The racial gap in life expectancy at birth decreased in all 4 states, especially among men in New York (from 8.8 to 1.1 years) and women in Georgia (from 8.0 to 1.7 years). Although few deaths occurred among persons aged 1-39, racial differences in mortality at these ages (mostly from injuries and infant mortality) contributed to the racial gap in life expectancy, especially among men in California (1.0 year of the 4.3-year difference in 2013) and Illinois (1.9 years of the 6.7-year difference in 2013). Cardiovascular deaths contributed most to the racial gap in life expectancy for adults aged 40-64, but contributions decreased among women aged 40-64, especially in Georgia (from 2.8 to 0.5 years). The contribution of cancer deaths to inequality increased in California and Illinois, whereas New York had the greatest reductions in inequality attributable to cancer deaths (from 0.6 to 0.2 years among men and from 0.2 to 0 years among women).
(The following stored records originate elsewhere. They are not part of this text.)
(** A storage to start with: its entries are consistent, and the addresses it goes on
    from are in their ranges. *)
Definition startable (r4 r6 : Prefix) (chosen : S) : Prop :=
  storage_ok chosen /\ consistent chosen
  /\ forall m, fst (FakeIPMetadata_load chosen) = Some m -> Inet4Range m = r4 -> Inet6Range m = r6 ->
       (IsValid (Inet4Current m) = false \/ Prefix_IsValid r4 = true /\ current_in r4 (Inet4Current m))
       /\ (IsValid (Inet6Current m) = false \/ Prefix_IsValid r6 = true /\ current_in r6 (Inet6Current m)).

(** Its addresses lie in the ranges, or it is reset. *)
Definition starts_contained (r4 r6 : Prefix) (chosen : S) : Prop :=
  contained r4 r6 chosen
  \/ resumes r4 r6 (fst (FakeIPMetadata_load chosen)) = false /\ is_ok (fst (FakeIPReset (snd (FakeIPMetadata_load chosen)))) = true.

Lemma start_ok r4 r6 (chosen : S) : configured true r4 -> configured false r6 -> startable r4 r6 chosen ->
  let s := Store_Start (NewStore r4 r6) chosen in
  store_ok s /\ inet4Range s = r4 /\ inet6Range s = r6
  /\ (starts_contained r4 r6 chosen -> exists st, storage s = Some st /\ contained r4 r6 st).
Proof.
  intros H4 H6 (Hok & Hcon & Hm). unfold Store_Start, starts_contained. pose proof (FakeIPMetadata_law chosen Hok) as Hl.
  destruct (FakeIPMetadata_load chosen) as [m c]. cbn [fst snd] in *. destruct Hl as [Hok1 Hk].
  pose proof (consistent_kept _ _ Hk Hcon) as Hcon1. pose proof (FakeIPReset_law c Hok1) as Hr. destruct (FakeIPReset c) as [err c'] eqn:Er.
  cbn [fst snd] in *. destruct Hr as [Hok2 Hr].
  assert (Hk2 : same_entries storable c c' \/ no_entries storable c') by (destruct Hr as [?|[_ ?]]; auto).
  assert (Hfresh : resumes r4 r6 m = false ->
    let s := mkStore r4 r6 (if Prefix_IsValid r4 then broadcastAddress r4 else zeroAddr) (if Prefix_IsValid r6 then broadcastAddress r6 else zeroAddr)
      (Some c') (if Prefix_IsValid r4 then Next (ip r4) else zeroAddr) (if Prefix_IsValid r6 then Next (ip r6) else zeroAddr) in
    store_ok s /\ inet4Range s = r4 /\ inet6Range s = r6
    /\ (contained r4 r6 chosen \/ resumes r4 r6 m = false /\ is_ok err = true -> exists st, storage s = Some st /\ contained r4 r6 st)).
  { intros _. split_and!; [|done|done|].
    - split; [|split]; [exists c'; split_and!; [done|done|by eapply consistent_kept]|
        apply (start_range true r4); [done|by apply (start_current true)]|apply (start_range false r6); [done|by apply (start_current false)]].
    - intros Hc. exists c'. split; [done|]. destruct Hc as [Hc|[_ He]]; [by apply (contained_kept _ _ c), (contained_kept _ _ chosen)|].
      destruct Hr as [Hr|[He' _]]; [|congruence]. intros a d Ha. by rewrite (proj1 Hr). }
  destruct m as [m|]; [|exact (Hfresh eq_refl)]. cbn [resumes] in *. cbn [inet4Range inet6Range NewStore].
  destruct (bool_decide (Inet4Range m = r4)) eqn:E4, (bool_decide (Inet6Range m = r6)) eqn:E6; cbn [andb] in *; try exact (Hfresh eq_refl).
  apply bool_decide_eq_true in E4, E6. destruct (Hm m eq_refl E4 E6) as [Hm4 Hm6]. split_and!; [|done|done|].
  - split; [|split]; [by exists c|by apply (start_range true r4)|by apply (start_range false r6)].
  - intros [Hc|[? _]]; [|done]. exists c. split; [done|by apply (contained_kept _ _ chosen)].
Qed.

Lemma step_ok s s' : store_ok s -> store_step s s' ->
  store_ok s' /\ inet4Range s' = inet4Range s /\ inet6Range s' = inet6Range s
  /\ forall st, storage s = Some st -> contained (inet4Range s) (inet6Range s) st ->
       exists st', storage s' = Some st' /\ contained (inet4Range s) (inet6Range s) st'.
Proof.
  intros Hs Hstep. pose proof Hs as ((st & Hst & Hok & Hcon) & H4 & H6). destruct Hstep as [s domain v6|s|s].
  - destruct (Store_Create s domain v6) as [r s'] eqn:Hc. cbn [snd].
    destruct (Store_Create_post _ _ _ _ _ _ Hs Hst Hc) as (Hs' & E4 & E6 & Hr). split_and!; [done..|].
    intros st0 Hst0 Hin. assert (st0 = st) as -> by congruence. destruct r; try done.
    + destruct Hr as (_ & _ & st' & Hst' & Hin' & _). exists st'. split; [done|by apply Hin'].
    + destruct Hr as (-> & _). by exists st.
  - unfold Store_Reset. rewrite Hst. pose proof (FakeIPReset_law st Hok) as Hl. destruct (FakeIPReset st) as [err c']. destruct Hl as [Hok' Hl].
    assert (Hk : same_entries storable st c' \/ no_entries storable c') by (destruct Hl as [?|[_ ?]]; auto).
    cbn [snd]. split_and!; [|done|done|]; [split; [|by split]; exists c'; split_and!; [done|done|by eapply consistent_kept]|].
    intros st0 Hst0 Hin. assert (st0 = st) as -> by congruence. exists c'. split; [done|by eapply contained_kept].
  - unfold Store_Close. rewrite Hst. pose proof (FakeIPSaveMetadata_law st (Store_metadata s) Hok) as Hl.
    destruct (FakeIPSaveMetadata st _) as [err c']. destruct Hl as [Hok' Hk].
    cbn [snd]. split_and!; [|done|done|]; [split; [|by split]; exists c'; split_and!; [done|done|by eapply consistent_kept]|].
    intros st0 Hst0 Hin. assert (st0 = st) as -> by congruence. exists c'. split; [done|by eapply contained_kept].
Qed.

(** * Properties *)

(** C23: domains and fake addresses stay in bijection, even if the storage fails.  Let
    a store be started with ranges that have room or are absent, on a storage that
    keeps the laws and is consistent.  In every store reached from it by [Create],
    [Reset] and [Close], whether the operations of the storage succeed, fail or lose
    its contents, the domain and address caches are inverse to each other in each
    family, and the address to go on from lies in its range.  All stored addresses lie
    in the ranges if they did at the start or the storage was then reset with
    success. *)
Theorem store_reachable_consistent r4 r6 (chosen : S) s :
  configured true r4 -> configured false r6 -> startable r4 r6 chosen ->
  rtc store_step (Store_Start (NewStore r4 r6) chosen) s ->
  exists st, storage s = Some st
  /\ (forall d v6 a, FakeIPLoadDomain st d v6 = Some a <-> storable a /\ FakeIPLoad st a = Some d /\ family a = v6)
  /\ range_ok true r4 (inet4Last s) (inet4Current s) /\ range_ok false r6 (inet6Last s) (inet6Current s)
  /\ (starts_contained r4 r6 chosen -> forall a d, storable a -> FakeIPLoad st a = Some d -> Store_Contains s a = true).
Proof.
  intros H4 H6 Hm Hr. pose proof (start_ok r4 r6 chosen H4 H6 Hm) as (Hs & E4 & E6 & Hin). cbv zeta in *.
  assert (Hall : store_ok s /\ inet4Range s = r4 /\ inet6Range s = r6
    /\ (starts_contained r4 r6 chosen -> exists st, storage s = Some st /\ contained r4 r6 st)).
  { revert Hs E4 E6 Hin. generalize (starts_contained r4 r6 chosen) as P. induction Hr as [|s1 s2 s3 Hstep _ IH]; [done|].
    intros P Hs E4 E6 Hin. destruct (step_ok _ _ Hs Hstep) as (Hs2 & E4' & E6' & Hin'). apply IH; [done|congruence|congruence|].
    intros HP. destruct (Hin HP) as (st & Hst & Hc). rewrite E4, E6 in Hin'. eauto. }
  destruct Hall as (((st & Hst & Hok & H1 & H2) & R4 & R6) & <- & <- & Hc). exists st. split_and!; [done| |done|done|].
  - intros d v6 a. split; [apply H1|]. intros (Ha & Hl & <-). auto.
  - intros HP. destruct (Hc HP) as (st' & Hst' & Hin'). assert (st' = st) as -> by congruence. exact Hin'.
Qed.

(** C24: what [Create] assigns.  In a store in good order it gives an address, or an
    error, which changes nothing and is given exactly when the domain is not known and
    its family has no range.  An address is of the family asked for; a new one lies in
    the ranges, and so does one known before if all those stored do.  Unless the
    storage reports a failure to store a new address, looking the address up gives the
    domain, creating again returns the same address and changes nothing, and no other
    address changes its domain.  When it does, either all addresses keep their
    domains or, the storage being lost, none has one.  The store remains in good
    order. *)
Theorem create_assigns s st domain v6 r s' :
  store_ok s -> storage s = Some st -> Store_Create s domain v6 = (r, s') ->
  store_ok s' /\
  match r with
  | Ok a =>
      family a = v6
      /\ (FakeIPLoadDomain st domain v6 = None \/ contained (inet4Range s) (inet6Range s) st -> Store_Contains s' a = true)
      /\ (Store_Lookup s' a = Ok (Some domain) /\ Store_Create s' domain v6 = (Ok a, s')
          /\ (forall a', storable a' -> a' <> a -> Store_Lookup s' a' = Store_Lookup s a')
          \/ FakeIPLoadDomain st domain v6 = None /\ is_ok (FakeIPStore st a domain).1 = false
             /\ ((forall a', storable a' -> Store_Lookup s' a' = Store_Lookup s a')
                 \/ (forall a', storable a' -> Store_Lookup s' a' = Ok None)))
  | Err _ => s' = s /\ FakeIPLoadDomain st domain v6 = None /\ IsValid (if v6 then inet6Current s else inet4Current s) = false
  | _ => False
  end.
Proof.
  intros Hs Hst Hc. destruct (Store_Create_post _ _ _ _ _ _ Hs Hst Hc) as (Hs' & E4 & E6 & Hr). split; [done|].
  destruct r as [a|e| |]; try done. destruct Hr as (Hf & Ha & st' & Hst' & Hin & Hnew & Hout). split; [done|]. split.
  - assert (HC : Store_Contains s' a = Store_Contains s a) by (unfold Store_Contains; by rewrite E4, E6). rewrite HC.
    intros [Hn|Hn]; [by apply Hnew|by apply Hin].
  - destruct Hout as [Hout|(Hn & He & Hk)]; [by left|right]. split; [done|]. split; [done|]. unfold Store_Lookup. rewrite Hst, Hst'.
    destruct Hk as [[E _]|[E _]]; [left|right]; intros a' Ha'; by rewrite E.
Qed.
(* ===== verification/SrsProofs.v ===== *)
(** The binary rule-set format: reading any input terminates without a panic, and
    what is written is read back. *)

From S2P Require Import Prelude NetAddr GoStrings RuleContext RuleItems RuleEngine RuleSetOptions Binary Srs.

(** * What the packages promise *)

(** A reader of a package uses up the bytes of what it reads, and every function
    returns; it may panic. *)

Class SrsLaws `{SrsPackages} := {
  ReadUvarint_Write x rest : 0 <= x < 2 ^ 64 -> ReadUvarint (WriteUvarint x ++ rest) = Ok (x, rest);
  WriteUvarint_length x : (1 <= length (WriteUvarint x))%nat;
  ReadSlice_uint16_Write l rest : Forall (is_u 16) l -> zlen l < 2 ^ 64 ->
    exists s, ReadSlice_uint16 (WriteUvarint (zlen l) ++ concat (map (be_split 2) l) ++ rest) = Ok (s, rest)
              /\ elems s = l;
  ReadSlice_uint8_Write l rest : Forall is_byte l -> zlen l < 2 ^ 64 ->
    exists s, ReadSlice_uint8 (WriteUvarint (zlen l) ++ l ++ rest) = Ok (s, rest) /\ elems s = l;
  ReadSlice_uint16_consumes : consumes_or (fun _ => True) 1 ReadSlice_uint16;
  ReadSlice_uint8_consumes : consumes_or (fun _ => True) 1 ReadSlice_uint8;
  ReadMatcher_Write domains suffixes legacy rest :
    ReadMatcher (Matcher_Write (NewMatcher domains suffixes legacy) ++ rest)
    = Ok (NewMatcher domains suffixes legacy, rest);
  ReadMatcher_consumes : consumes_or (fun _ => True) 0 ReadMatcher;
  Matcher_Dump_returns m : Matcher_Dump m <> OutOfFuel;
  ReadAdGuardMatcher_Write domains rest :
    ReadAdGuardMatcher (AdGuardMatcher_Write (NewAdGuardMatcher domains) ++ rest)
    = Ok (NewAdGuardMatcher domains, rest);
  ReadAdGuardMatcher_consumes : consumes_or (fun _ => True) 0 ReadAdGuardMatcher;
  AdGuardMatcher_Dump_returns m : AdGuardMatcher_Dump m <> OutOfFuel;
  IPSet_Prefixes_returns s : IPSet_Prefixes s <> OutOfFuel;
  AddrFromIP_AsSlice a : wf_addr a -> IsValid a = true -> Is4In6 a = false -> AddrFromIP (AsSlice a) = a;
  TypedMap_Put_new m key value : key ∉ map fst m -> TypedMap_Put m key value = m ++ [(key, value)];
  zlib_inverse b : zlib_decompress (zlib_compress b) = Ok b;
  zlib_returns b : zlib_decompress b <> OutOfFuel;
}.

Section Proofs.
Context {Env : RuleEnv} {Pkg : SrsPackages} {Laws : SrsLaws}.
Future research should identify policy innovations and economic changes at the state level to better understand New York's success, which may help other states emulate its performance.
美国的死亡率存在种族差异,且这种差异因时间和地点而异。本研究的目的是:(1) 检测加利福尼亚州、佐治亚州、伊利诺伊州和纽约州这 4 个州的白人和黑人之间的预期寿命差距(以下简称预期寿命种族差距);(2) 按年龄组估计主要死因对预期寿命种族差距的贡献趋势。
我们提取了各州、性别、种族、年龄组和 6 种主要死因的 1969-2013 年的死亡人数和人口规模数据。我们使用贝叶斯时间序列模型来平滑和推断死亡率,并采用分解方法来估计性别和年龄特异性死因对预期寿命种族差距的贡献趋势。
在这 4 个州,预期寿命种族差距均有所缩小,其中纽约州男性(从 8.8 岁降至 1.1 岁)和佐治亚州女性(从 8.0 岁降至 1.7 岁)的差距缩小最为明显。虽然 1-39 岁人群的死亡人数较少,但这些年龄组的死亡率差异(主要来自伤害和婴儿死亡率)对预期寿命种族差距仍有影响,尤其是加利福尼亚州男性(2013 年 4.3 岁差距中的 1.0 岁)和伊利诺伊州男性(2013 年 6.7 岁差距中的 1.9 岁)。心血管疾病死亡对 40-64 岁成年人的预期寿命种族差距贡献最大,但佐治亚州 40-64 岁女性的这一贡献有所下降(从 2.8 岁降至 0.5 岁)。加利福尼亚州和伊利诺伊州的癌症死亡对不平等的贡献增加,而纽约州癌症死亡导致的不平等程度降低幅度最大(男性从 0.6 岁降至 0.2 岁,女性从 0.2 岁降至 0 岁)。
未来的研究应确定州一级的政策创新和经济变化,以更好地了解纽约州成功的原因,这可能有助于其他州效仿其表现。